A C library to support applications that map Non-Volatile Memory into their address space for load/store access.
C Other

README.md

NVM Direct

Version 0.3

The advent of persistent memory in enterprise computing introduces new problems related to managing consistent application state. To solve these problems Oracle is developing NVM Direct, an open source C library and a set of C language extensions for applications utilizing NVM. This library and the extensions implement an application interface (API) that is applicable to a wide range of applications.

This repository contains the shared library portion of the API and an example application. It is mostly complete, but there are a few pieces missing. It has not been rigorously tested yet. This preliminary version is being released so people can understand the intent of the API, and get a feel for what it can do. This is not production quality.

There will be a GitHub repository containing the C extensions precompiler source code when it is completed. For now the Linux executables for the precompiler can be downloaded from the Oracle Technology Network at the NVM Direct page. The precompiler consists of two executables: clang and usidmap. The precompiler itself is a modified version of clang which takes the preprocessed version of code using the C extensions, and produces C source which gcc can compile. The precompiler also produces a JSON file describing all the persistent structs and callback functions. The JSON file is processed by usidmap to generate the code to register all the USID's for an application. The makefiles to use these executables are included in the eclipse DebugX build configurations for all projects. Extract the two executables and ensure they are available through your $PATH as clang and usidmap. This should work on any modern x64 Linux distribution.

The library is coded both with and without the C extensions. If NVM_EXT is defined then the version with extensions will be compiled. This will be set if the DebugX build configuration is used. The two versions provide a comparison of how the extensions will look when used in a real application.

The library has been developed using Eclipse Luna. There are three Eclipse projects in the repository for the NVM Direct code. There are two build configurations for each project. The configurations ending in X compile the code with the C extensions. Of course that will not work without the precompiler.

There are two Eclipse projects for an example application. They are written with the C extensions and require the precompiler.

The bin project just contains a shell script to compile a C file that uses the NVM Direct C extensions. It is only intended to work with the makefiles generated by Eclipse Luna for gcc. However it should be easy to modify for other environments.
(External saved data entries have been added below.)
(** What the client may do: while it serves, the check after a failed attempt to send or
    receive, any number of times; then [stop_all]. *)
Definition client_calls (p : client_pc) : list (run_of client_pc) :=
  match p with
  | serving => [external_process_check;; mret serving; log ev_socket_close;; mret stopping]
  | stopping => [
      stop_check_thread;;
      remote ← get_remote_client;
      if negb remote then mret cancelling else sleep 3;; mret client_done]
  | cancelling => [cancel_check_thread;; mret removing]
  | removing => [name ← get_socket_file_name; log (ev_unlink name);; mret client_done]
  | client_done => []
  end.

Definition must_be_cancelled (p : check_pc) : bool :=
  match p with lost | orphaned | pausing => true | _ => false end.
Definition may_be_cancelled (p : check_pc) : bool :=
  must_be_cancelled p || match p with accessing | unlinking | aborting => true | _ => false end.

(** ** The threads and the world *)
Record watch_state : Type := mkWatch {
  ws_machine : machine;
  ws_file : bool;          (* the socket file exists *)
  ws_parent : Z;
  ws_watcher : check_pc;
  ws_client : client_pc;
  ws_dead : bool;          (* the process was aborted *)
  ws_disturbed : bool;     (* the world took the file or the parent before the cancellation *)
}.

#[global] Instance watch_state_rebuild : Rebuild watch_state := λ st,
  mkWatch (ws_machine st) (ws_file st) (ws_parent st) (ws_watcher st) (ws_client st)
    (ws_dead st) (ws_disturbed st).

Implicit Types st : watch_state.

Definition cancelled st : bool := check_thread_cancelled (sup (ws_machine st)).

(** The machine that is going to see the world as it is *)
Definition looks st : machine :=
  (ws_machine st) <| chan := (chan (ws_machine st))
    <| c_access := [ws_file st] |> <| c_getppid := [ws_parent st] |> |>.

(** The socket file was removed between [s] and [s']. *)
Definition unlinked (s s' : machine) : bool :=
  existsb (λ e, match e with ev_unlink path => String.eqb path (socket_file_name (sup s)) | _ => false end)
    (drop (length (c_trace (chan s))) (c_trace (chan s'))).

Definition moved st (s' : machine) : watch_state :=
  st <| ws_machine := s' |> <| ws_file := ws_file st && negb (unlinked (ws_machine st) s') |>.

Definition disturbed st : watch_state :=
  st <| ws_disturbed := ws_disturbed st || negb (cancelled st) |>.

Inductive watcher_step : watch_state → watch_state → Prop :=
  | step_check st call p s' :
      ws_dead st = false → check_call (ws_watcher st) = Some call →
      must_be_cancelled (ws_watcher st) && cancelled st = false →
      call (looks st) = (Ret p, s') → watcher_step st ((moved st s') <| ws_watcher := p |>)
  | step_check_kills st call s' :
      ws_dead st = false → check_call (ws_watcher st) = Some call →
      call (looks st) = (Abort, s') → watcher_step st ((moved st s') <| ws_dead := true |>)
  | step_cancelled st :
      ws_dead st = false → may_be_cancelled (ws_watcher st) = true → cancelled st = true →
      watcher_step st (st <| ws_watcher := watch_done |>).

Inductive client_step : watch_state → watch_state → Prop :=
  | step_client st (call : run_of client_pc) p s' :
      ws_dead st = false → call ∈ client_calls (ws_client st) →
      call (looks st) = (Ret p, s') → client_step st ((moved st s') <| ws_client := p |>)
  | step_client_kills st (call : run_of client_pc) s' :
      ws_dead st = false → call ∈ client_calls (ws_client st) →
      call (looks st) = (Abort, s') → client_step st ((moved st s') <| ws_dead := true |>).

Inductive world_step : watch_state → watch_state → Prop :=
  | step_file_lost st :
      ws_dead st = false → world_step st ((disturbed st) <| ws_file := false |>)
  | step_parent st p :
      ws_dead st = false → world_step st ((disturbed st) <| ws_parent := p |>).

Inductive watch_step : watch_state → watch_state → Prop :=
  | watch_watcher st st' : watcher_step st st' → watch_step st st'
  | watch_client st st' : client_step st st' → watch_step st st'
  | watch_world st st' : world_step st st' → watch_step st st'.

(** The state behind [start_check_thread], with the socket file in place *)
Definition watch_start (parent : Z) (s : machine) : watch_state :=
  mkWatch s true parent (if check_thread_started (sup s) then testing else watch_done)
    serving false false.

(** The step of the thread, and the [n]-th one of the client, as functions *)
Definition check_next st : option watch_state :=
  if ws_dead st || must_be_cancelled (ws_watcher st) && cancelled st then None
  else
    call ← check_call (ws_watcher st);
    match call (looks st) with
    | (Ret p, s') => Some ((moved st s') <| ws_watcher := p |>)
    | (Abort, s') => Some ((moved st s') <| ws_dead := true |>)
    | _ => None
    end.

Definition client_next (n : nat) st : option watch_state :=
  if ws_dead st then None
  else
    call ← client_calls (ws_client st) !! n;
    match (call : run_of client_pc) (looks st) with
    | (Ret p, s') => Some ((moved st s') <| ws_client := p |>)
    | (Abort, s') => Some ((moved st s') <| ws_dead := true |>)
    | _ => None
    end.

Lemma check_next_step st st' : check_next st = Some st' → watcher_step st st'.
Proof.
  unfold check_next. destruct (ws_dead st) eqn:Hd; [done|]. simpl.
  destruct (_ && _) eqn:Hc; [done|]. destruct (check_call (ws_watcher st)) as [call|] eqn:Hcall; [|done].
  simpl. destruct (call (looks st)) as [[] s'] eqn:Hr; try done; intros [= <-].
  - by eapply step_check.
  - by eapply step_check_kills.
Qed.

Lemma client_next_step n st st' : client_next n st = Some st' → client_step st st'.
Proof.
  unfold client_next. destruct (ws_dead st) eqn:Hd; [done|]. 
  destruct (client_calls (ws_client st) !! n) as [call|] eqn:Hcall; [|done].
  apply list_elem_of_lookup_2 in Hcall.
  simpl. destruct (call (looks st)) as [[] s'] eqn:Hr; try done; intros [= <-].
  - by eapply step_client.
  - by eapply step_client_kills.
Qed.

(** ** The points on their own *)
Fixpoint watcher_alone (fuel : nat) (p : check_pc) : run_of unit :=
  match fuel with
  | 0 => blocked
  | S fuel =>
      match check_call p with
      | None => mret tt
      | Some call => p ← call; watcher_alone fuel p
      end
  end.

(** The client that stops at once takes the last call of each point. *)
Fixpoint client_stops (fuel : nat) (p : client_pc) : run_of unit :=
  match fuel with
  | 0 => blocked
  | S fuel =>
      match last (client_calls p) with
      | None => mret tt
      | Some call => p ← call; client_stops fuel p
      end
  end.

Lemma watcher_at k p call s :
  check_call p = Some call → watcher_alone (S k) p s = bind_outcome (watcher_alone k) (call s).
Proof. intros Hc. cbn [watcher_alone]. by rewrite Hc. Qed.

(** The two checks, from their first point to the end or past them *)
Lemma external_check_alone s :
  ∃ k, ∀ j, watcher_alone (k + j) accessing s =
    (external_process_check;; watcher_alone j asking) s.
Proof.
  destruct (remote_client (sup s)) eqn:Hr; [|destruct (c_access (chan s)) as [|[] rest] eqn:Ha];
    [exists 1|exists 1|exists 1|exists 3]; intros j; cbn [Nat.add];
    rewrite (watcher_at _ accessing _ s eq_refl);
    unfold external_process_check, get_remote_client, access_socket_file; run_simpl; rewrite Hr;
    run_simpl; rewrite ?bind_run, ?Ha; simpl; by run_simpl.
Qed.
Note that most of the DebugX build configurations use a custom shell script to run usidmap and to post process its output. This is necessary because of some problems with usidmap. A future version will not require the post processing. The test_dmf project does not run usidmap because it does not define any USID's.

Eclipse Projects:

  • test_nvmd: This is a silly NVM application that tries to get most of the library code called. It forks itself and kills its child to exercise recovery.
  • nvmd: This is the portable shared library. It contains the bulk of the code.
  • nvmds: This is a service layer that allows the library to be customized for different environments. The current service layer is for testing the library on Linux. It does not actually work with persistent memory. It needs to integrate with Intel's libpmem to actually work with NVM.
  • DirectMappedFile: This is an example shared library written with the NVM Direct API. It uses NVM Direct to create a region file that supports atomic block I/O to NVM using memcpy. It supports an arbitrary number of threads simultaneously doing reads and writes. The size of the file can be changed concurrently with I/O. This is similar to the functionality provided by Block Translation Table. See dmf.h and dmf.c for more information.
  • test_dmf: This is an application to test DirectMappedFile. It gets multiple threads simultaneously reading/writing/resizing a file.
  • bin: This just contains a shell script for compiling sources that use the C extensions for NVM Direct.

Documents:

There is some documentation in the root of the repository. This is intended to aid in understanding the code.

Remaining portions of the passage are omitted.